The county reported 511 new cases on Nov. 30, and nearly 11,000 cases for the month.

Finger Lakes hospitals have 429 COVID patients, which is stressing their ability to tend to other needs. Rochester Regional and UR Medicine, which have hospitals in several counties, will learn on Friday from the state Department of Health whether they have to postpone elective surgeries.

While some people who’ve been vaccinated are sick, three times as many people who haven’t been vaccinated are in hospitals. Using the rate per 100,000 residents, five times the number of unvaccinated people are in intensive care, and about seven times the number of unvaccinated people are on respirators. Officials said the delta variant is fueling the increased cases.

UR Medicine postponed two elective surgeries on Nov. 30 because it didn’t have capacity to safely care for those individuals, said Dr. Michael Apostolakos, chief medical officer for Strong Memorial and Highland hospitals. “What will happen on Friday will be determined by what happens the rest of this week.. … We will only postpone surgeries that we can safely postpone. My heart goes out to our patients, what we believe medically may be safe to postpone for a week or two to someone else then, um, it’s going to be heart-wrenching for them..”

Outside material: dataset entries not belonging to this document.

Example large_tree_is_refused : exists e, stageSingleArtifact 100 (tree 101) s (Some bs) []
    = Ret (Some e, [(Some ("base"%string, []), None)]).
Proof. eexists. reflexivity. Qed.

Example escaping_path_is_refused : exists e,
  stageSingleArtifact 100 {| Path := "bin/../../a.o"; Locator := Locator file |} s (Some bs) []
    = Ret (Some e, [(Some ("base"%string, []), None)]).
Proof. eexists. reflexivity. Qed.
End ExampleStage.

Apostolakos and Dr. Robert Mayo of Rochester Regional said patients still are being seen in emergency departments, although wait times may be longer. In response, the systems are asking primary care offices to stay open longer.

Bello also announced the county was buying 750,000 rapid test kits. An equitable distribution plan is being developed. It wasn’t known whether the kits would be mailed to households or whether people interested in getting a kit would need to pick one up. The kits have two tests, and he said they could be used by people wanting to attend a party or other gathering.